Guerra en Ucrania

Agonía ucraniana

Putin mintió y mintió y mintió, ¿pero eso qué importa? La guerra es ocultación y engaño. Ya lo dijo Sun Tzu hace veintiséis siglos: hacer creer al enemigo que eres débil, cuando eres fuerte, y al revés. Dijese una cosa o su contraria, no engañó a nadie porque nadie lo consideraba creíble.

La toma de Donbáss hace tres días, envuelta en un delicado ritual, resultó una magnífica maniobra de distracción. Primero la duma reconoce la independencia de esos territorios. Ya no son Ucrania. Ya son estados soberanos. Luego le piden al presidente ruso que los ayude militarmente, cosa que nunca ha dejado de hacer desde que iniciaron su rebeldía en 2014, y la duma le concede la correspondiente autorización, con lo que fuerzas rusas entran en los nuevos pequeños países vaciados de su población y que nadie más que Rusia reconoce. Y mientras el mundo se queda haciendo cábalas sobre si Putin se contentará con eso o incluso lo utilizará como palanca para, demostrando de lo que es capaz, conseguir todo lo que pide en una nueva ronda de relajante diplomacia, reiniciada gracias a su benevolencia.

Incluso con sus tropas arrasando todo lo que se les opone, no deja de hacer alardes de moderación: pasada la media tarde dice que sólo ataca objetivos militares, que lo suyo es cirugía estratégica de precisión.

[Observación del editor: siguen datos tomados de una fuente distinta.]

(** The whole run of a port in a simulation that makes [n] turns. *)
Lemma simulation_port s n :
  cycle s = 0 ->
  exists s0 sn w0 w h, start s = (Ok tt, s0) /\ ticks n s0 = (Ok tt, sn)
    /\ completes (harness s0) /\ MemoryPort.serviceable w0
    /\ MemoryPort.run (MemoryPort.schedule (outputs_seen s0) (inputs_seen s0) n)
         (MemoryPort.State (port_of (harness s)) w0)
       = (Ok tt, MemoryPort.State (port_of (harness sn)) w, h).
Proof.
  intros Hz. destruct (start_run s) as (s0 & Hstart & Hs0 & Hcy & Hc & m & Hw).
  destruct (ticks_run n s0 Hc) as (sn & Hn & _). exists s0, sn.
  assert (Ht : simulation_time s = 0) by (unfold simulation_time; by rewrite Hz).
  rewrite Ht in Hw. set (x := reset_device (init (harness s))) in *.
  assert (Hx : completes x) by apply completes_reset_device, completes_init.
  pose proof (port_second_half 0 x m Hx) as Hp. rewrite <- Hw in Hp. cbn [fst] in Hp.
  assert (Hpx : port_of x = port_of (harness s))
    by (unfold x; by rewrite port_reset_device, port_init).
  rewrite Hpx in Hp. exists (get_view 0 (x, m)).
  assert (Hv : MemoryPort.serviceable (get_view 0 (x, m))) by by apply get_view_serviceable.
  unfold MemoryPort.schedule. cbn [MemoryPort.run MemoryPort.step].
  destruct (MemoryPort.get_inputs_run 0 (MemoryPort.State (port_of (harness s)) (get_view 0 (x, m))))
    as (new & w1 & Hi & _ & _); [done|].
  rewrite Hi in Hp |- *. cbn [snd MemoryPort.base] in *. rewrite <- Hp.
  destruct (turns_port s0 n 0 w1 Hc ltac:(lia)) as (w2 & h2 & Hrun).
  assert (Ht0 : turn s0 (Z.of_nat 0) = s0) by done. rewrite Ht0 in Hrun. change (Z.of_nat 0) with 0 in Hrun. rewrite Hrun.
  assert (Hsn : turn s0 (Z.of_nat (0 + n)) = sn) by (unfold turn; rewrite Nat2Z.id; cbn [Nat.add]; by rewrite Hn).
  rewrite Hsn. by eexists _, _.
Qed.

End ports.

(** A call of a port's method on the object it is part of. *)
Lemma zoom_run {E S T A} (view : S -> T) (update : T -> S -> S) (k : M E T A) s a t :
  k (view s) = (Ok a, t) -> zoom view update k s = (Ok a, update t s).
Proof. intros Hk. unfold zoom. by rewrite Hk. Qed.

(** ** Harnesses with two ports

    Both harnesses have this shape: a half cycle evaluates the device and calls one
    method of the first port and then of the second, on objects that share the
    device and the memory. *)
Class TwoPorts (X W1 W2 : Type) `{SimulationMethods X}
    `{MemoryPort.Laws Z W1} `{MemoryPort.Laws Z W2} : Type := {
  ok : X -> Prop;
  port1 : X -> MemoryPort.port Z;
  port2 : X -> MemoryPort.port Z;
  view1 : X * machine simulation_host -> MemoryPort.state Z W1;
  view2 : X * machine simulation_host -> MemoryPort.state Z W2;
  update1 : MemoryPort.state Z W1 -> X * machine simulation_host -> X * machine simulation_host;
  update2 : MemoryPort.state Z W2 -> X * machine simulation_host -> X * machine simulation_host;
  first_half_calls t :
    cycle_first_half t = (modify (fun w => (eval (fst w), snd w));;
                          zoom view1 update1 (MemoryPort.set_outputs t);;
                          zoom view2 update2 (MemoryPort.set_outputs t));
  second_half_calls t :
    cycle_second_half t = (modify (fun w => (eval (fst w), snd w));;
                           zoom view1 update1 (MemoryPort.get_inputs t);;
                           zoom view2 update2 (MemoryPort.get_inputs t));
  ok_init x : ok (init x) /\ port1 (init x) = port1 x /\ port2 (init x) = port2 x;
  ok_clock v x : ok x -> ok (set_clock v x);
  ok_reset v x : ok x -> ok (set_reset v x);
  ok_eval x : ok x -> ok (eval x);
  ok_update1 s w : ok (fst w) -> ok (fst (update1 s w));
  ok_update2 s w : ok (fst w) -> ok (fst (update2 s w));
  serves1 w : ok (fst w) -> MemoryPort.serviceable (MemoryPort.sub (view1 w));
  serves2 w : ok (fst w) -> MemoryPort.serviceable (MemoryPort.sub (view2 w));
  base1 w : MemoryPort.base (view1 w) = port1 (fst w);
  base2 w : MemoryPort.base (view2 w) = port2 (fst w);
  clock_ports v x : port1 (set_clock v x) = port1 x /\ port2 (set_clock v x) = port2 x;
  reset_ports v x : port1 (set_reset v x) = port1 x /\ port2 (set_reset v x) = port2 x;
  eval_ports x : port1 (eval x) = port1 x /\ port2 (eval x) = port2 x;
  update1_ports s w :
    port1 (fst (update1 s w)) = MemoryPort.base s /\ port2 (fst (update1 s w)) = port2 (fst w);
  update2_ports s w :
    port1 (fst (update2 s w)) = port1 (fst w) /\ port2 (fst (update2 s w)) = MemoryPort.base s;
}.

Section two_ports.

Context {X W1 W2 : Type} `{TwoPorts X W1 W2}.

#[local] Set Default Proof Using "All".

Abbreviation world := (X * machine simulation_host)%type.
Implicit Types (x : X) (m : machine simulation_host) (w : world).

Definition evaluated w : world := (eval (fst w), snd w).
Definition after_first (k : M exn (MemoryPort.state Z W1) unit) w : world :=
  update1 (snd (k (view1 (evaluated w)))) (evaluated w).

(** The two calls go through, and each port's part changes by its own call. *)
Definition half_completes (half : M exn world unit) (k1 : M exn (MemoryPort.state Z W1) unit)
    (k2 : M exn (MemoryPort.state Z W2) unit) w : Prop :=
  exists w', half w = (Ok tt, w') /\ ok (fst w')
    /\ port1 (fst w') = MemoryPort.base (snd (k1 (view1 (evaluated w))))
    /\ port2 (fst w') = MemoryPort.base (snd (k2 (view2 (after_first k1 w)))).

Lemma half_completes_intro k1 k2 w :
  ok (fst w) ->
  (forall s, MemoryPort.serviceable (MemoryPort.sub s) -> exists s', k1 s = (Ok tt, s')) ->
  (forall s, MemoryPort.serviceable (MemoryPort.sub s) -> exists s', k2 s = (Ok tt, s')) ->
  half_completes (modify (fun w => (eval (fst w), snd w));; zoom view1 update1 k1;; zoom view2 update2 k2)
    k1 k2 w.
Proof.
  intros Hw Hk1 Hk2. assert (He : ok (fst (evaluated w))) by by apply ok_eval.
  destruct (Hk1 (view1 (evaluated w))) as [s1 Hs1]; [by apply serves1|].
  assert (Hw1 : ok (fst (update1 s1 (evaluated w)))) by by apply ok_update1.
  destruct (Hk2 (view2 (update1 s1 (evaluated w)))) as [s2 Hs2]; [by apply serves2|].
  exists (update2 s2 (update1 s1 (evaluated w))). split; [|split; [by apply ok_update2|]].
  - erewrite bind_ok by done. erewrite bind_ok by by apply zoom_run. by apply zoom_run.
  - unfold after_first. rewrite Hs1. cbn [snd]. rewrite Hs2. cbn [snd].
    destruct (update2_ports s2 (update1 s1 (evaluated w))) as [-> ->].
    by destruct (update1_ports s1 (evaluated w)) as [-> _].
Qed.

Lemma first_half_run t w :
  ok (fst w) ->
  half_completes (cycle_first_half t) (MemoryPort.set_outputs t) (MemoryPort.set_outputs t) w.
Proof.
  intros Hw. rewrite first_half_calls. apply half_completes_intro; [done|..]; intros s Hs.
  all: destruct (MemoryPort.set_outputs_run t s Hs) as (w' & -> & _); by eexists.
Qed.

Con las noticias fragmentarias e impresionistas que nos llegan, no hay forma de verificarlo, pero tiene todo el sentido del mundo, si es capaz de discriminar con tanta finura. La sangre es instrumento de terror, pero también de rechazo, sobre el terreno e internacionalmente.

Una vez más la pregunta vuelve a ser. ¿A dónde quiere llegar Putin? ¿Cuál será su siguiente movimiento? Y de nuevo se puede apostar por una limitación en sus aspiraciones: No incorporar Ucrania a la Federación Rusa. Conformarse con la “bielorrusificación” del país: un régimen como el del corrupto dictador Lukachenko, que le permite invadir desde su territorio a un país vecino. Al fin y al cabo es lo que ya tenía Ucrania cuando la “revolución de la dignidad” del 14 derribó a Yanukóvich, el corrupto y arbitrario hombre de Putin en Kiev, que se había hecho elegir cuatro años antes, después de que alguna mano rusa hubiera envenenado al reformista Yúshchenko, el hombre que encarnaba la revolución naranja, en la época de las revoluciones de los colores. Ese estatus de camaradería, afinidad y dependencia puede muy bien ser lo que más convengan al amo del Kremlin y ya está tratando de implantar en las repúblicas centroasiáticas, lo que ya es una realidad en Kazajstán, donde hace un mes las tropas rusas salvaron al presidente de la indignación popular.

Y una última apostilla. Cuando se negociaba la desintegración de la URSS se le exigió a Ucrania que entregase a Rusia las armas nucleares soviéticas en su territorio. El gran analista estratégico Colin Gray comentó que si él fuera ucraniano se negaría a hacerlo. ¿Habría atacado hoy Putin si los ucranianos las hubieran mantenido en su poder?